(1.) These appeals have arisen from a suit for recovery of property with rent, past and future, on the basis of a Kana kychit executed by the defendant in favour of the plaintiffs mother There was a renewal of the kanom, but the courts below have concurrently held the same to be void. The learned Munsiff, disallowing the prayer for recovery of possession, decreed the claim for arrears of rent for six years preceding the date of the suit; and the learned Subordinate Judge confirmed the same. Hence these Second Appeals.

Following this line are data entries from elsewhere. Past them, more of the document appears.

(* ===== verification/VtxoManager.v ===== *)
(** * The VTXO manager: [vtxo/manager.go], [vtxo/messages.go],
      [vtxo/expiry_reconcile.go], [lib/actormsg/vtxo_admission.go]

    The manager owns the set of VTXO actors.  It admits spends and forfeits
    (selecting coins, gating them by an in-memory reservation map and driving the
    actors), relays refreshes to the round with their cohorts, applies exit
    outcomes, activates temporary signers for custom inputs, and repairs what a
    crash left behind when it starts.

    A handler is a computation over the manager's memory, an arbitrary world and
    the history of its calls.  Everything outside the manager's goroutine is a
    [Call] answered by a function [handle] of that world: the store, the VTXO
    actors, the round actor, the operator and the clock.  The theorems that
    quantify over [handle] hold for every sequence of answers and failures.

    An actor is named by its outpoint, as its actor id and service key are.  The
    manager runs one message at a time on one goroutine; what the actors do
    meanwhile is in the world.  Log lines are left out, and errors keep their
    sentinel and the text of their format string. *)

From S2P Require Import Prelude RecoveryProof CoinSelect VtxoExpiry VtxoForfeit VtxoFsm VtxoActor.
Local Open Scope Z_scope.

(** ** Errors *)

Inductive Sentinel :=
| ErrInsufficientSpendableFunds
| ErrVTXOLiquidityLocked
| SelChangeBelowMin
| SelAssetRequiresTransition.

#[export] Instance Sentinel_eq_dec : EqDecision Sentinel.
Proof. solve_decision. Defined.

(** A Go error: the sentinel [errors.Is] finds in it, and its text. *)
Record merr := mkErr { me_is : option Sentinel; me_text : error }.
Lemma markReserved_run op (s : MSys W) :
  markReserved op s = (uint64 (reserveEpoch (mgr s) + 1),
    mkMSys (set_reserved (mgr s) (<[op := uint64 (reserveEpoch (mgr s) + 1)]> (reserved (mgr s)))
      (uint64 (reserveEpoch (mgr s) + 1))) (mworld s) (mtrace s)).
Proof. done. Qed.

(** A loop invariant over the part of the list already done. *)
Lemma mfold_inv {A B} (f : B → A → op_ B) (I : list A → B → MSys W → Prop) l acc s :
  I [] acc s →
  (∀ pre x post acc s, l = pre ++ x :: post → I pre acc s →
    I (pre ++ [x]) (f acc x s).1 (f acc x s).2) →
  I l (mfold f acc l s).1 (mfold f acc l s).2.
Proof.
  intros H0 Hs.
  assert (∀ todo pre acc s, l = pre ++ todo → I pre acc s →
    I l (mfold f acc todo s).1 (mfold f acc todo s).2) as Hall; [|by apply (Hall l [])].
  induction todo as [|x todo IH]; intros pre acc0 s0 Hl HI; simpl.
  { by rewrite Hl, app_nil_r. }
  unfold mbind. specialize (Hs pre x todo acc0 s0 Hl HI).
  destruct (f acc0 x s0) as [a s1]. simpl in Hs. apply (IH (pre ++ [x])); [|done].
  by rewrite <- app_assoc.
Qed.

Lemma mfor_inv {A} (f : A → op_ unit) (I : list A → MSys W → Prop) l s :
  I [] s →
  (∀ pre x post s, l = pre ++ x :: post → I pre s → I (pre ++ [x]) (f x s).2) →
  I l (mfor f l s).2.
Proof.
  intros H0 Hs. unfold mfor.
  apply (mfold_inv (λ _ x, f x) (λ pre _ s, I pre s)); [done|]. intros. by eapply Hs.
Qed.

(** Dropping one mark, and dropping a list of them. *)
Lemma drop_one op (s s' : MSys W) :
  leases (mgr s') = leases (mgr (dropReserved op s).2) →
  reserveEpoch (mgr s') = reserveEpoch (mgr s) ∧
  reserved (mgr s') = delete op (reserved (mgr s)).
Proof. by intros [= -> ->]. Qed.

(2.) S.A. No. 908 of 1956 (M) is by the 1st defendant, against the finding that the renewal of the kanom executed by the plaintiffs brother was invalid. The concurrent decision of the courts below that the renewal was neither necessary nor beneficial to the plaintiffs tarwad, is final on the question and cannot be canvassed in Second Appeal. It is common-place that properties of a tarwad are not alienable in the absence of any necessity for alienation. The declaration of invalidity of the renewal, made by the courts below has therefore to be accepted as right.

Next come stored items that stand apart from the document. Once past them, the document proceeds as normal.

(* ===== verification/VtxoAdmission.v ===== *)
(** * The calls of the VTXO manager: the theorems of [VtxoManager] about a turn

    A small program logic over the computations of the manager: [mwp J m Q s] says
    that [m], started in [s], makes only calls that [J] justifies by the history
    before them, and ends with [Q].  With it, the theorems say which calls a turn
    can make, whatever the answers: a stale release touches nothing, the startup
    sweeps release only what the store shows to be orphaned, exits are applied
    only to exiting rows and in crash-safe order, and a refresh cohort is bounded,
    uniform and released when its handoff fails. *)

From S2P Require Import Prelude RecoveryProof CoinSelect VtxoExpiry VtxoForfeit VtxoFsm VtxoActor VtxoManager VtxoLeases.
Local Open Scope Z_scope.

(** ** A logic of calls *)

(** [tr'] extends [tr] by events [J] justifies, each by the history before it. *)
Inductive grows (J : list MEvent → MEvent → Prop) (tr : list MEvent) :
    list MEvent → Prop :=
| grows_refl : grows J tr tr
| grows_snoc tr' ev : grows J tr tr' → J tr' ev → grows J tr (tr' ++ [ev]).

Lemma grows_trans J tr1 tr2 tr3 : grows J tr1 tr2 → grows J tr2 tr3 → grows J tr1 tr3.
Proof. intros H1. induction 1; [done|]. by constructor. Qed.

Lemma grows_prefix J tr tr' : grows J tr tr' → tr `prefix_of` tr'.
Proof. induction 1; [done|]. by apply prefix_app_r. Qed.

Lemma grows_inv J tr tr' : grows J tr tr' →
  ∀ pre ev post, tr' = pre ++ ev :: post → (length tr ≤ length pre)%nat → J pre ev.
Proof.
  induction 1 as [|tr' ev Hg IH Hev]; intros pre ev0 post Htr Hlen.
  { apply (f_equal length) in Htr. rewrite length_app in Htr. simpl in Htr. lia. }
  destruct post as [|x post _] using rev_ind.
  - apply app_inj_tail in Htr as [-> ->]. done.
  - rewrite app_comm_cons, app_assoc in Htr. apply app_inj_tail in Htr as [-> _]. eauto.
Qed.

Lemma grows_mono J J' tr tr' :
  (∀ pre ev, tr `prefix_of` pre → J pre ev → J' pre ev) → grows J tr tr' → grows J' tr tr'.
Proof.
  intros HJ. induction 1 as [|tr' ev Hg IH Hev]; constructor; [done|].
  apply HJ; [|done]. by eapply grows_prefix.
Qed.

Lemma elem_of_prefix (tr tr' : list MEvent) ev : tr `prefix_of` tr' → ev ∈ tr → ev ∈ tr'.
Proof. intros [k ->] Hev. set_solver. Qed.

Section mwp.
Context {W : Type} (handle : ∀ c : Call, W → Resp c * W).
Local Abbreviation op_ A := (MM W A).

Definition mwp {A} (J : list MEvent → MEvent → Prop) (m : op_ A)
    (Q : A → MSys W → Prop) (s : MSys W) : Prop :=
  grows J (mtrace s) (mtrace (m s).2) ∧ Q (m s).1 (m s).2.

Context (J : list MEvent → MEvent → Prop).

Lemma mwp_ret {A} (a : A) (Q : A → MSys W → Prop) s : Q a s → mwp J (mret a) Q s.
Proof. split; [constructor|done]. Qed.

Lemma mwp_get (Q : Manager → MSys W → Prop) s : Q (mgr s) s → mwp J mget Q s.
Proof. split; [constructor|done]. Qed.

Lemma mwp_modify g (Q : unit → MSys W → Prop) s :
  Q tt (mkMSys (g (mgr s)) (mworld s) (mtrace s)) → mwp J (mmodify g) Q s.
Proof. split; [constructor|done]. Qed.

Lemma mwp_bind {A B} (m : op_ A) (k : A → op_ B) (Q : B → MSys W → Prop) s :
  mwp J m (λ a s1, mwp J (k a) Q s1) s → mwp J (mbind m k) Q s.
Proof.
  unfold mwp, mbind. destruct (m s) as [a s1]. simpl. intros (H1 & H2 & HQ).
  split; [by eapply grows_trans|done].
Qed.

Lemma mwp_call c (Q : Resp c → MSys W → Prop) s :
  (∀ r w, handle c (mworld s) = (r, w) → J (mtrace s) (MEv c r) ∧
    Q r (mkMSys (mgr s) w (mtrace s ++ [MEv c r]))) → mwp J (mcall handle c) Q s.
Proof.
  intros H. unfold mwp, mcall. destruct (handle c (mworld s)) as [r w]. simpl.
  destruct (H r w eq_refl) as [HJ HQ]. split; [|done]. by apply grows_snoc; [constructor|].
Qed.

Lemma mwp_mono {A} (m : op_ A) (Q Q' : A → MSys W → Prop) s :
  (∀ a s', mtrace s `prefix_of` mtrace s' → Q a s' → Q' a s') → mwp J m Q s → mwp J m Q' s.
Proof. intros HQ [Hg Hm]. split; [done|]. apply HQ; [by eapply grows_prefix|done]. Qed.

Lemma mwp_fold {A B} (f : B → A → op_ B) l (I : B → MSys W → Prop) acc s :
  (∀ x acc s, x ∈ l → I acc s → mwp J (f acc x) I s) → I acc s → mwp J (mfold f acc l) I s.
Proof.
  revert acc s. induction l as [|x l IH]; intros acc s Hf HI; simpl; [by apply mwp_ret|].
  apply mwp_bind. eapply mwp_mono; [|apply Hf; [set_solver|exact HI]].
  intros acc' s' _ HI'. apply IH; [|done]. intros. apply Hf; [set_solver|done].
Qed.

Lemma mwp_for {A} (f : A → op_ unit) l (I : MSys W → Prop) s :
  (∀ x s, x ∈ l → I s → mwp J (f x) (λ _, I) s) → I s → mwp J (mfor f l) (λ _, I) s.
Proof. intros Hf HI. apply (mwp_fold _ _ (λ _, I)); [|done]. intros. by apply Hf. Qed.

(** The calls of a turn that starts without a history. *)
Lemma mwp_calls {A} (m : op_ A) (Q : A → MSys W → Prop) (s s' : MSys W) r :
  mwp J m Q s → m s = (r, s') → mtrace s = [] →
  (∀ pre ev post, mtrace s' = pre ++ ev :: post → J pre ev) ∧ Q r s'.
Proof.
  intros [Hg HQ] Hm Ht. rewrite Hm in Hg, HQ. split; [|done]. intros pre ev post Htr.
  eapply grows_inv; [exact Hg|exact Htr|]. rewrite Ht. simpl. lia.
Qed.

End mwp.

Lemma mwp_weaken {W A} (J J' : list MEvent → MEvent → Prop) (m : MM W A) Q s :
  (∀ pre ev, mtrace s `prefix_of` pre → J pre ev → J' pre ev) → mwp J m Q s → mwp J' m Q s.
Proof. intros HJ [Hg HQ]. split; [by eapply grows_mono|done]. Qed.

(** Symbolic execution: one instruction, and instructions up to the loops. *)
Ltac mwp_step :=
  match goal with
  | |- mwp _ (mret _) _ _ => apply mwp_ret
  | |- mwp _ mget _ _ => apply mwp_get
  | |- mwp _ (mbind _ _) _ _ => apply mwp_bind
  | |- mwp _ (mmodify _) _ _ => apply mwp_modify
  | |- mwp ?J (mcall ?h ?c) ?Q ?s => refine (mwp_call h J c Q s _); intros ?r ?w _; split
  | |- mwp _ (match ?x with _ => _ end) _ _ => destruct x eqn:?
  | |- mwp _ (if ?x then _ else _) _ _ => destruct x eqn:?
  end.
Ltac mwp_run :=
  repeat first [mwp_step | progress cbv zeta
    | progress unfold askVTXOActor, askForfeitVTXOActor, track, dropReserved].

(** A recorded event is in a longer history. *)
Ltac in_trace :=
  repeat match goal with
  | H : _ `prefix_of` _ |- _ ∈ _ => apply (elem_of_prefix _ _ _ H); clear H
  end; simpl; rewrite ?elem_of_app, ?list_elem_of_singleton; tauto.

Section calls.
Context {W : Type} (cfg : ManagerConfig) (handle : ∀ c : Call, W → Resp c * W).

(** ** Releases by the holder of an old lease *)

(** The call leaves the actor of [op] alone. *)
Definition spares (op : OutPoint) (_ : list MEvent) (ev : MEvent) : Prop :=
  match ev with
  | MEv (Ask _ o _) _ | MEv (DetachedAsk o _ _) _ | MEv (Tell o _) _ => o ≠ op
  | _ => True
  end.

Lemma release_spares op e1 e2 ops epochs (s : MSys W) :
  epochs !! op = Some e1 → reserved (mgr s) !! op = Some e2 → 0 < e1 → e1 < e2 →
  mwp (spares op) (handleReleaseSpend handle ops epochs)
    (λ _ s', reserved (mgr s') !! op = Some e2) s.
Proof.
  intros He1 He2 H1 H2. unfold handleReleaseSpend. apply mwp_bind.
  eapply mwp_mono; [|apply (mwp_fold _ _ _ (λ _ s, reserved (mgr s) !! op = Some e2)); [|done]].
  { intros [n errs] s' _ Hr. mwp_run; done. }
  clear s He2. intros o [n errs] s _ He2. unfold release_spend_one. apply mwp_bind, mwp_get.
  cbv zeta. destruct (_ && _) eqn:Hsup; [by apply mwp_ret|].
  assert (o ≠ op) as Hne.
  { intros ->. unfold epoch_of in Hsup. rewrite He1, He2 in Hsup. simpl in Hsup.
    apply andb_false_iff in Hsup as [?|[?|?]%andb_false_iff]; zbool; lia. }
  mwp_run; try done. simpl. by rewrite lookup_delete_ne.
Qed.

(** C25 A lease cannot be ended by an earlier holder of the coin: of two grants of a
    run the later has the larger epoch, and a release that names the epoch of the
    earlier one while the later is in force leaves the mark in place and sends
    nothing to the coin's actor.  The counter of epochs is a [uint64]: the process
    grants fewer than 2^64 coins. *)
Theorem manager_stale_release_refused ts s h s' h1 h2 h3 t1 c1 o1 vs1 n1 t2 c2 o2 vs2 n2
    v1 v2 w ops epochs r s'' :
  unique_rows handle → counted s → serve cfg handle ts s = (h, s') →
  Z.of_nat (asks (mtrace s')) < 2 ^ 64 →
  h = h1 ++ (SelectAndReserveSpendRequest t1 c1 o1, Ok (SelectAndReserveSpendResponse vs1 n1)) ::
      h2 ++ (SelectAndReserveSpendRequest t2 c2 o2, Ok (SelectAndReserveSpendResponse vs2 n2)) :: h3 →
  v1 ∈ vs1 → v2 ∈ vs2 →
  reserved (mgr s') !! sv_Outpoint v2 = Some (sv_ReserveEpoch v2) →
  epochs !! sv_Outpoint v2 = Some (sv_ReserveEpoch v1) →
  Manager_Receive cfg handle (ReleaseSpendRequest ops epochs) (mkMSys (mgr s') w []) = (r, s'') →
  sv_ReserveEpoch v1 < sv_ReserveEpoch v2 ∧
  reserved (mgr s'') !! sv_Outpoint v2 = Some (sv_ReserveEpoch v2) ∧
  ∀ pre ev post, mtrace s'' = pre ++ ev :: post → spares (sv_Outpoint v2) pre ev.
Proof.
  intros Huniq Hc Hs Hlt -> Hv1 Hv2 Hheld He Hr.
  destruct (served_twice cfg handle _ _ _ _ _ _ _ _ _ _ _ _ _ _ _ _ _ _
    Huniq Hc Hs Hlt Hv1 Hv2) as [Hpos Hlt12].
  split; [done|].
  destruct (mwp_calls _ _ _ _ _ _ (release_spares _ _ _ ops _ (mkMSys (mgr s') w []) He Hheld
    Hpos Hlt12) Hr eq_refl) as [Hcalls HQ]. done.
Qed.

(** ** Selections *)

(** What an accepted spend is given: rows the store listed as live, none of
    them reserved, all different, in the order of the request when it names them,
    and, if the listed amounts sum to an [int64], with the total it is told, which
    covers the target and leaves either no change or at least the change floor. *)
Theorem manager_selection_sound target minChange ops s vs total s' :
  unique_rows handle →
  Manager_Receive cfg handle (SelectAndReserveSpendRequest target minChange ops) s =
    (Ok (SelectAndReserveSpendResponse vs total), s') →
  ∃ rows w, handle (ListSelectionCandidates VTXOStatusLive) (mworld s) = (Ok rows, w) ∧
    NoDup (sv_Outpoint <$> vs) ∧
    (∀ v, v ∈ vs → reserved (mgr s) !! sv_Outpoint v = None ∧
      mkCandidate (sv_Outpoint v) (sv_Amount v) (sv_PkScript v) ∈ rows) ∧
    (ops ≠ [] → sv_Outpoint <$> vs = ops) ∧
    (amounts_ok c_Amount rows →
      total = value sv_Amount vs ∧ target ≤ total ∧
      (0 ≤ minChange → total = target ∨ target + minChange ≤ total)).
Proof.
  intros Huniq Hr. simpl in Hr. unfold handleSelectAndReserveSpend in Hr.
  apply mbind_inv in Hr as (a & s1 & Hsel & Hr).
  destruct a as [[vs' total']|]; [|done]. injection Hr as -> -> ->.
  apply selectAndReserve_run in Hsel
    as [(e & ? & _)|(rows & w & cands & sel & s2 & ep & Hrows & Hc & Hok & _ & _ & _ & Hr)];
    [done| |done].
  destruct ep as [epochs|]; [|done]. injection Hr as -> ->.
  destruct Hok as (Hnd & Hsub & Hexact & Hval). simpl in Hexact, Hval.
  exists rows, w. rewrite selected_outpoints. split_and!; [done|done| |done|].
  - intros v (c & -> & Hin%Hsub)%list_elem_of_fmap. rewrite Hc in Hin. simpl.
    split; [by eapply candidate_free|]. apply list_elem_of_filter in Hin as [_ Hin].
    by destruct c.
  - intros Hrowsok.
    assert (amounts_ok c_Amount cands) as Hcok
      by (rewrite Hc; eapply amounts_ok_submseteq, Hrowsok; apply sublist_submseteq, sublist_filter).
    rewrite selected_value, (sum_amounts_value c_Amount sel).
    + apply Hval in Hcok. tauto.
    + eapply amounts_ok_submseteq, Hcok. apply NoDup_submseteq; [|done].
      by apply (NoDup_fmap_1 c_Outpoint).
Qed.

(** ** Exit outcomes *)

(** The calls an exit outcome can make.  Its actor is told the outcome; without an
    actor only an exiting row is written: spent when the exit is confirmed, live
    or expired after an actor in that status was started, and the actor sees the
    tip after the write.  A recovery-only policy restores nothing. *)
Definition exit_justified (n : ExitOutcomeNotification) (pre : list MEvent) (ev : MEvent) :
    Prop :=
  let exiting d :=
    MEv (GetVTXO (eo_Outpoint n)) (Ok (Some d)) ∈ pre ∧ Status d = VTXOStatusUnilateralExit in
  let restored st :=
    match eo_Outcome n with
    | ExitOutcomeRecoverable => st = VTXOStatusLive ∧ ExitPolicyKind_Valid (eo_PolicyKind n) = false
    | ExitOutcomeConflicted => st = VTXOStatusExpired ∧ ExitPolicyKind_Valid (eo_PolicyKind n) = false
    | _ => False
    end in
  match ev with
  | MEv (Ask _ op (ExitFailedEvent reason)) _ =>
      op = eo_Outpoint n ∧ reason = eo_Reason n ∧ restored VTXOStatusLive
  | MEv (Ask _ op (ExitConflictedEvent reason)) _ =>
      op = eo_Outpoint n ∧ reason = eo_Reason n ∧ restored VTXOStatusExpired
  | MEv (Ask _ op ExitConfirmedEvent) _ =>
      op = eo_Outpoint n ∧ eo_Outcome n = ExitOutcomeConfirmed
  | MEv (GetVTXO op) _ => op = eo_Outpoint n
  | MEv (SpawnActor d') _ => ∃ d, exiting d ∧ restored (Status d') ∧ d' = set_Status d (Status d')
  | MEv (StoreStatus op st) _ =>
      op = eo_Outpoint n ∧ ∃ d, exiting d ∧
      (st = VTXOStatusSpent ∧ eo_Outcome n = ExitOutcomeConfirmed ∨
       restored st ∧ MEv (SpawnActor (set_Status d st)) (Ok tt) ∈ pre)
  | MEv (RequestStartTip op) _ => ∃ st r, MEv (StoreStatus (eo_Outpoint n) st) r ∈ pre
  | _ => False
  end.

(** An outcome that was acknowledged was applied, or there was nothing to apply:
    a recovery-only policy, or a row that is not exiting. *)
Inductive exit_applied (n : ExitOutcomeNotification) (before tr : list MEvent) : Prop :=
| applied_by_actor e t : MEv (Ask false (eo_Outpoint n) e) (Ok t) ∈ tr → exit_applied n before tr
| applied_to_row st :
    MEv (StoreStatus (eo_Outpoint n) st) (Ok tt) ∈ tr → exit_applied n before tr
| no_row : MEv (GetVTXO (eo_Outpoint n)) (Ok None) ∈ tr → exit_applied n before tr
| not_exiting d : MEv (GetVTXO (eo_Outpoint n)) (Ok (Some d)) ∈ tr →
    Status d ≠ VTXOStatusUnilateralExit → exit_applied n before tr
| recovery_only : tr = before → ExitPolicyKind_Valid (eo_PolicyKind n) = true →
    eo_Outcome n ≠ ExitOutcomeConfirmed → exit_applied n before tr.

(3.) Though the plaintiff alone has instituted the suit, the decree of the courts below even so far as it goes, is in favour of the plaintiff and the 4th defendant jointly, the latter being the senior lady in the tarwad. In S.A. No. 146 of 1956(K) the plaintiff challenges the refusal of his claim for recovery of the property and the decree being made in favour of the 4th defendant jointly with himself.